Castellón, vía correo a Madrid,
8 de mayo
Trescientos metros más abajo, el mar azul avanzaba con indolencia y
solo había dos pasajeros en el avión con cabida para veintidós. Sobrevolábamos
el trecho de litoral español dominado por las fuerzas de Franco. Aquellas dos
ciudades blancas eran Vinaroz y Benicarló y aquella cadena de colinas pardas
que se deslizaban hasta el mar como un dinosaurio que fuese a beber, era la
línea que detenía el avance de Franco hacia Castellón. A la izquierda, la isla de Ibiza, famosa
por Vida y muerte de una ciudad española, de Elliot Paul; destacaba, rocosa, en
el horizonte. Pero los motores del avión funcionaban con regularidad. No se
veían aviones ni buques de guerra franquistas y la única excitación era
geográfica.
Alicante, donde aterrizamos, estaba lleno de barcos británicos y
franceses. Cargueros fletados por una agencia de compras del gobierno español
descargaban cereales, carbón y otras mercancías que no pudimos investigar a
causa de la falta de tiempo para obtener pases aduaneros, Alicante se halla
bajo un estricto estado de guerra y todos los hoteles y restaurantes
sirven una comida uniforme que cuesta cinco pesetas. Cinco pesetas son menos de
cinco centavos al cambio de la bolsa negra, unos treinta centavos al cambio
oficial. La comida consistió al mediodía en un plato de estofado, una ración de
pan y dos trozos de queso; y por la noche, en un plato de sopa por la que tal
vez había nadado un pez, un huevo frito y una naranja.
En Valencia los precios de una comida eran los mismos, pero sus
ingredientes eran mucho mejores. Seis variedades de entremeses, un excelente
estofado de carne y naranjas en cantidad ilimitada. Por primera vez Valencia parecía saber que existía una
guerra y, aunque los cafés seguían estando llenos, todos los hombres en edad
militar iban de uniforme. Al pasar, camino del frente, por los grandes
arrozales de La Albufera y por la verde exuberancia de la famosa huerta
valenciana, este corresponsal comprendió por qué en Valencia se come bien. No
hay en el mundo un trecho de tierra más rica y el gobierno posee el granero de
España en La Mancha y la huerta, los árboles frutales y gran parte de los
olivares en las provincias de Murcia, Alicante y Castellón.
A mi paso por Castellón tuve la impresión de que había proliferado una raza de topos gigantescos.
Todas las calles estaban salpicadas de montones de tierra extraída para la
construcción de un sistema de túneles comunicados que eran refugios antiaéreos.
Son tan eficaces, que bombarderos italianos de Mallorca habían dejado caer la
víspera cuatrocientas bombas, destruido 93 casas y solo matado a tres personas.

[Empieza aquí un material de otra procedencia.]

(* ===== verification/RunnerMonitor.v ===== *)
(** * What the update runner may do, and when

    A monitor of the runner's calls.  It remembers what the run has shown so
    far ([ghost]): the record in the state file, the inspect documents Docker
    returned, the containers it said are gone, the outcomes the coordinator
    acknowledged.  [allowed] is the safety specification: which Docker mutation,
    report, or write of the state file is legitimate on that evidence. *)

From Stdlib Require Import ZArith Lia Bool String SpecFloat.
From S2P Require Import Prelude PyStr PyNum Json PyDict UpdaterState Recreation.
From S2P Require Import SidecarIO DockerEngine CoordinatorClient Runner.

#[local] Open Scope bool_scope.

(** ** Evidence

    An iteration starts by loading the file, which makes all evidence begin
    anew. *)

Record ghost := {
  saved : option UpdateState;                       (** the record in the state file *)
  seen : list (list N * list (list N * json));      (** inspect documents of this iteration *)
  gone : list (list N);                             (** containers reported absent or removed *)
  acked : list (list N);                            (** install outcomes acknowledged *)
}.

Definition ghost0 : ghost := {| saved := None; seen := []; gone := []; acked := [] |}.

Definition set_saved (st : option UpdateState) (g : ghost) : ghost :=
  {| saved := st; seen := seen g; gone := gone g; acked := acked g |}.
Definition starts (st : option UpdateState) : ghost :=
  {| saved := st; seen := []; gone := []; acked := [] |}.
Definition saw (id : list N) (d : list (list N * json)) (g : ghost) : ghost :=
  {| saved := saved g; seen := (id, d) :: seen g; gone := gone g; acked := acked g |}.
Definition lost (id : list N) (g : ghost) : ghost :=
  {| saved := saved g; seen := seen g; gone := id :: gone g; acked := acked g |}.
Definition acknowledged (o : list N) (g : ghost) : ghost :=
  {| saved := saved g; seen := seen g; gone := gone g; acked := o :: acked g |}.

Definition next_docker (r : docker_request) (x : response) (g : ghost) : ghost :=
  match r with
  | ContainerJson id =>
      if (status_code x =? 404)%Z then lost id g
      else match document x with Some (JObj d) => saw id d g | _ => g end
  | ContainerDelete id _ _ => if (status_code x =? 204)%Z then lost id g else g
  | _ => g
  end.

Definition is_success (x : response) : bool := (200 <=? status_code x)%Z && (status_code x <=? 299)%Z.

Definition next_post (path : string) (body : option (list (list N * json))) (x : response) (g : ghost) : ghost :=
  match body with
  | Some b =>
      if String.eqb path "outcome" && is_success x && json_eq (key "operation" b) (JStr (lit "install"))
      then acknowledged (as_str (key "outcome" b)) g else g
  | None => g
  end.

(** An unanswered or failed call shows nothing; a failed write of the file may
    or may not have happened, and the run makes no further call after it. *)
Definition next (g : ghost) (ev : event reply) : ghost :=
  match ev with
  | Ev c r =>
      match c return res (reply c) -> ghost with
      | Docker _ q => fun r => match r with Ok x => next_docker q x g | Raise _ => g end
      | Post path body => fun r => match r with Ok x => next_post path body x g | Raise _ => g end
      | LoadState => fun r => match load r with Ok st => starts st | Raise _ => g end
      | SaveState st => fun r => match r with Ok _ => set_saved (Some st) g | Raise _ => g end
      | ClearState => fun r => match r with Ok _ => starts None | Raise _ => g end
      | _ => fun _ => g
      end r
  end.

(** ** What an inspect document shows *)

(** The document is of container [id], running [image], called [name], and
    carries the labels. *)
Definition shows (id image name : list N) (required : list (list N * list N)) (d : list (list N * json)) : Prop :=
  key "Id" d = JStr id /\ key "Image" d = JStr image /\ key "Name" d = JStr (47%N :: name) /\
  exists c labels, key "Config" d = JObj c /\ key "Labels" c = JObj labels /\
    Forall (fun kv => dget kv.1 labels = JStr kv.2) required.

(** Its health check passes. *)
Definition shows_healthy (d : list (list N * json)) : Prop :=
  exists st h, key "State" d = JObj st /\ key "Health" st = JObj h /\ key "Status" h = JStr (lit "healthy").

Section monitor.
Context (config : UpdaterConfig).

(** The labels of a container of the operation in a role. *)
Definition role_labels (st : UpdateState) (role : string) : list (list N * list N) :=
  [(TARGET_LABEL, lit "true"); (IMAGE_REF_LABEL, image_ref config);
   (OPERATION_LABEL, operation_id st); (ROLE_LABEL, lit role)].
Definition previous_labels : list (list N * list N) :=
  [(TARGET_LABEL, lit "true"); (IMAGE_REF_LABEL, image_ref config)].

(** Docker has shown, in this iteration, the container [id] in its role under one of
    the names, ... *)
Definition identified (g : ghost) (st : UpdateState) (id image : list N) (role : string)
    (names : list (list N)) : Prop :=
  exists d name, (id, d) ∈ seen g /\ name ∈ names /\ shows id image name (role_labels st role) d.

(** ... healthy, ... *)
Definition seen_healthy (g : ghost) (id : list N) : Prop :=
  exists d, (id, d) ∈ seen g /\ shows_healthy d.

(** ... and, for the rollback, on its networks with its addresses. *)
Definition connected (g : ghost) (st : UpdateState) (id : list N) : Prop :=
  exists d, (id, d) ∈ seen g /\ _validate_network_fidelity d st = Ok tt.

(** The old container under the name it was given. *)
Definition previous_identified (g : ghost) (st : UpdateState) (names : list (list N)) : Prop :=
  exists d name, (target_id st, d) ∈ seen g /\ name ∈ names /\
    shows (target_id st) (old_image_id st) name previous_labels d.

(** The replacement has taken over: the candidate of an acknowledged success,
    or the clone of an acknowledged rollback. *)
Definition replaced (g : ghost) (st : UpdateState) : Prop :=
  (stage st = outcome_acknowledged /\ exists c, candidate_id st = Some c /\
     identified g st c (desired_image_id st) "candidate" [container_name config] /\ seen_healthy g c) \/
  (stage st = rollback_acknowledged /\ exists c, rollback_id st = Some c /\
     identified g st c (old_image_id st) "rollback" [container_name config] /\
     connected g st c /\ seen_healthy g c).

(** ** The stages *)

(** Before the candidate's health check has passed. *)
Definition early_stages : list UpdateStage :=
  [prepared; stop_requested; old_stopped; old_disconnected; candidate_created; candidate_started;
   candidate_healthy].

Definition stage_step (s s' : UpdateStage) : bool :=
  bool_decide (s = s') ||
  match s, s' with
  | prepared, stop_requested | stop_requested, old_stopped | old_stopped, old_disconnected
  | old_disconnected, candidate_created | candidate_created, candidate_started
  | candidate_started, candidate_healthy
  | old_renamed, candidate_renamed | candidate_renamed, outcome_acknowledged
  | rollback_requested, rollback_created | rollback_created, rollback_networked
  | rollback_networked, rollback_started | rollback_started, rollback_healthy
  | rollback_requested, rollback_healthy | rollback_healthy, rollback_acknowledged => true
  | s, old_renamed => mem s early_stages
  | s, rollback_requested => negb (mem s [outcome_acknowledged; rollback_acknowledged])
  | _, _ => false
  end.

(** The fields an operation never changes. *)
Definition same_operation (st st' : UpdateState) : Prop :=
  operation_id st' = operation_id st /\ action_generation st' = action_generation st /\
  target_id st' = target_id st /\ old_image_id st' = old_image_id st /\
  old_digest st' = old_digest st /\ old_build st' = old_build st /\
  desired_image_id st' = desired_image_id st /\ desired_digest st' = desired_digest st /\
  desired_build st' = desired_build st /\ networks st' = networks st /\
  port_bindings st' = port_bindings st /\ stop_timeout_seconds st' = stop_timeout_seconds st.

Definition advances (g : ghost) (st' : UpdateState) : Prop :=
  match saved g with
  | None => stage st' = prepared /\ candidate_id st' = None /\ rollback_id st' = None
  | Some st =>
      same_operation st st' /\ stage_step (stage st) (stage st') = true /\
      (stage st <> outcome_acknowledged -> stage st' = outcome_acknowledged -> lit "succeeded" ∈ acked g) /\
      (stage st <> rollback_acknowledged -> stage st' = rollback_acknowledged -> lit "rolled_back" ∈ acked g)
  end.

(** ** The specification *)

Definition recorded (g : ghost) (P : UpdateState -> Prop) : Prop := exists st, saved g = Some st /\ P st.

Definition allowed_docker (g : ghost) (r : docker_request) : Prop :=
  match r with
  | ContainerStop id _ => recorded g (fun st =>
      (stage st = stop_requested /\ id = target_id st) \/
      (is_rollback (stage st) = true /\
       (id = target_id st \/ candidate_id st = Some id \/ rollback_id st = Some id)))
  | NetworkDisconnect network id => recorded g (fun st =>
      id = target_id st /\ network ∈ (networks st).*1 /\
      (stage st = old_stopped \/ is_rollback (stage st) = true))
  | ContainersCreate name _ => recorded g (fun st =>
      (stage st = old_disconnected /\ name = candidate_name config st) \/
      (stage st = rollback_requested /\ rollback_id st = None /\ name = container_name config /\
       previous_identified g st [previous_name config st]))
  | NetworkConnect network id endpoint => recorded g (fun st =>
      (network, endpoint) ∈ networks st /\
      ((stage st = candidate_created /\ candidate_id st = Some id) \/
       (stage st = rollback_created /\ rollback_id st = Some id)))
  | ContainerStart id => recorded g (fun st =>
      (stage st = candidate_created /\ candidate_id st = Some id) \/
      (stage st = rollback_networked /\ rollback_id st = Some id))
  | ContainerRename id name => recorded g (fun st =>
      (id = target_id st /\ name = previous_name config st) \/
      (stage st = old_renamed /\ candidate_id st = Some id /\ name = container_name config /\
       seen_healthy g id))
  | ContainerDelete id force v =>
      v = false /\ recorded g (fun st =>
        if force then
          is_rollback (stage st) = true /\
          ((candidate_id st = Some id /\
            identified g st id (desired_image_id st) "candidate" [container_name config; candidate_name config st]) \/
           (rollback_id st = Some id /\
            identified g st id (old_image_id st) "rollback" [container_name config]))
        else
          id = target_id st /\ replaced g st /\ previous_identified g st [previous_name config st])
  | _ => True
  end.

(** A report on an install: of a success, a rollback or a failure before the
    cutover. *)
Definition allowed_report (g : ghost) (st : UpdateState) (o : list N) : Prop :=
  (o = lit "succeeded" /\ stage st = candidate_renamed /\ exists c, candidate_id st = Some c /\
     identified g st c (desired_image_id st) "candidate" [container_name config; candidate_name config st] /\
     seen_healthy g c) \/
  (o = lit "rolled_back" /\ stage st = rollback_healthy /\ exists c, rollback_id st = Some c /\
     identified g st c (old_image_id st) "rollback" [container_name config] /\
     connected g st c /\ seen_healthy g c) \/
  (o = lit "failed" /\ stage st = prepared).

Definition allowed_post (g : ghost) (path : string) (body : option (list (list N * json))) : Prop :=
  path = "outcome"%string ->
  exists b, body = Some b /\
    ((key "operation" b = JStr (lit "check") /\ saved g = None) \/
     (key "operation" b = JStr (lit "install") /\ recorded g (fun st =>
        key "lease_token" b = JStr (lease_token st) /\
        key "action_generation" b = JInt (action_generation st) /\
        exists o, key "outcome" b = JStr o /\ allowed_report g st o))).

Definition allowed (g : ghost) (c : call) : Prop :=
  match c with
  | Docker _ r => allowed_docker g r
  | Post path body => allowed_post g path body
  | SaveState st => state_ok st = true /\ advances g st
  | ClearState => recorded g (fun st =>
      (replaced g st /\ target_id st ∈ gone g) \/ (stage st = prepared /\ lit "failed" ∈ acked g))
  | _ => True
  end.

(** ** More evidence never hurts *)

(** [g'] knows at least as much as [g] about the same record. *)
Record extends (g g' : ghost) : Prop := {
  ext_saved : saved g' = saved g;
  ext_seen : seen g ⊆ seen g';
  ext_gone : gone g ⊆ gone g';
  ext_acked : acked g ⊆ acked g';
}.

#[export] Instance extends_preorder : PreOrder extends.
Proof.
  split; [by intros g|]. intros g1 g2 g3 [a1 b1 c1 d1] [a2 b2 c2 d2].
  split; [congruence| etrans; eauto..].
Qed.

Lemma identified_mono g g' st id image role names : extends g g' ->
  identified g st id image role names -> identified g' st id image role names.
Proof. intros [] (d & name & ? & ? & ?). exists d, name. split; auto. Qed.

Lemma seen_healthy_mono g g' id : extends g g' -> seen_healthy g id -> seen_healthy g' id.
Proof. intros [] (d & ? & ?). exists d. auto. Qed.

Lemma connected_mono g g' st id : extends g g' -> connected g st id -> connected g' st id.
Proof. intros [] (d & ? & ?). exists d. auto. Qed.

Lemma previous_mono g g' st names : extends g g' ->
  previous_identified g st names -> previous_identified g' st names.
Proof. intros [] (d & name & ? & ? & ?). exists d, name. split; auto. Qed.

Lemma replaced_mono g g' st : extends g g' -> replaced g st -> replaced g' st.
Proof.
  intros He [(Hs & c & Hc & Hi & Hh)|(Hs & c & Hc & Hi & Hn & Hh)]; [left|right]; split; auto;
    exists c; eauto 10 using identified_mono, seen_healthy_mono, connected_mono.
Qed.

#[local] Hint Resolve identified_mono seen_healthy_mono connected_mono previous_mono replaced_mono : core.

Lemma recorded_mono g g' (P P' : UpdateState -> Prop) : extends g g' ->
  (forall st, P st -> P' st) -> recorded g P -> recorded g' P'.
Proof. intros [Hs _ _ _] HP (st & ? & ?). exists st. split; [congruence | auto]. Qed.

Lemma allowed_docker_mono g g' r : extends g g' -> allowed_docker g r -> allowed_docker g' r.
Proof.
  intros He. destruct r; cbn [allowed_docker]; try done; try (apply recorded_mono; [done|]; naive_solver eauto).
  intros [-> H]. split; [done|]. revert H. apply recorded_mono; [done|].
  intros st. destruct force; naive_solver eauto.
Qed.

Lemma extends_saw g id d : extends g (saw id d g).
Proof. split; try done. by intros x; right. Qed.
Lemma extends_lost g id : extends g (lost id g).
Proof. split; try done. by intros x; right. Qed.
Lemma extends_acknowledged g o : extends g (acknowledged o g).
Proof. split; try done. by intros x; right. Qed.

Lemma extends_docker g r x : extends g (next_docker r x g).
Proof.
  destruct r; cbn [next_docker]; try done.
  - destruct (_ =? _)%Z; [apply extends_lost|]. destruct (document x) as [[]|]; try done. apply extends_saw.
  - destruct (_ =? _)%Z; [apply extends_lost | done].
Qed.

Lemma extends_post g path body x : extends g (next_post path body x g).
Proof. destruct body; [|done]. cbn [next_post]. destruct (_ && _); [apply extends_acknowledged | done]. Qed.

End monitor.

Los habitantes de Castellón no evacúan la ciudad sino que se sientan ante sus
casas; las mujeres haciendo punto y los hombres en cafés, pero cuando suena la
alarma todos se meten en agujeros como una colonia de marmotas.
Por fin encontramos la línea del frente, profusamente atrincherada a lo largo de un cauce seco que
desemboca en el mar, en punta de Capicorp, y caminamos por ella desde el mar
hasta donde se curva hacia las colinas que habíamos visto desde el aire. Desde
la cima de una torre medieval construida para defender la costa de los piratas,
estudiamos las posiciones enemigas. El comandante de esta sección tenía
excelentes atrincheramientos de tercera y cuarta línea y magníficas posiciones
defensivas naturales en su retaguardia hacia Oropesa.
—El pánico ha desaparecido por completo —dijo el comandante—. Se
ha luchado encarnizadamente, ha habido ataques todos los días desde que llegaron al mar, pero hemos
defendido este trozo de costa centímetro a centímetro. No a centímetros del
mapa —sonrió—, como sucedió el primer día. Para echarnos de la última posición
que perdimos, trajeron cuatro cruceros y cinco destructores a unas tres millas
de la costa a fin de bombardearnos desde la retaguardia, controlando el fuego
mediante un avión de observación. Franco tiene solo dos cruceros y creemos que
uno era el Deutschland y el otro italiano. Pero no somos marineros y no podemos
identificarlos con seguridad. Quizá estarán ustedes aquí si intentan usarlos de
nuevo.
—Sí —respondió este corresponsal —. Me gustaría muchísimo.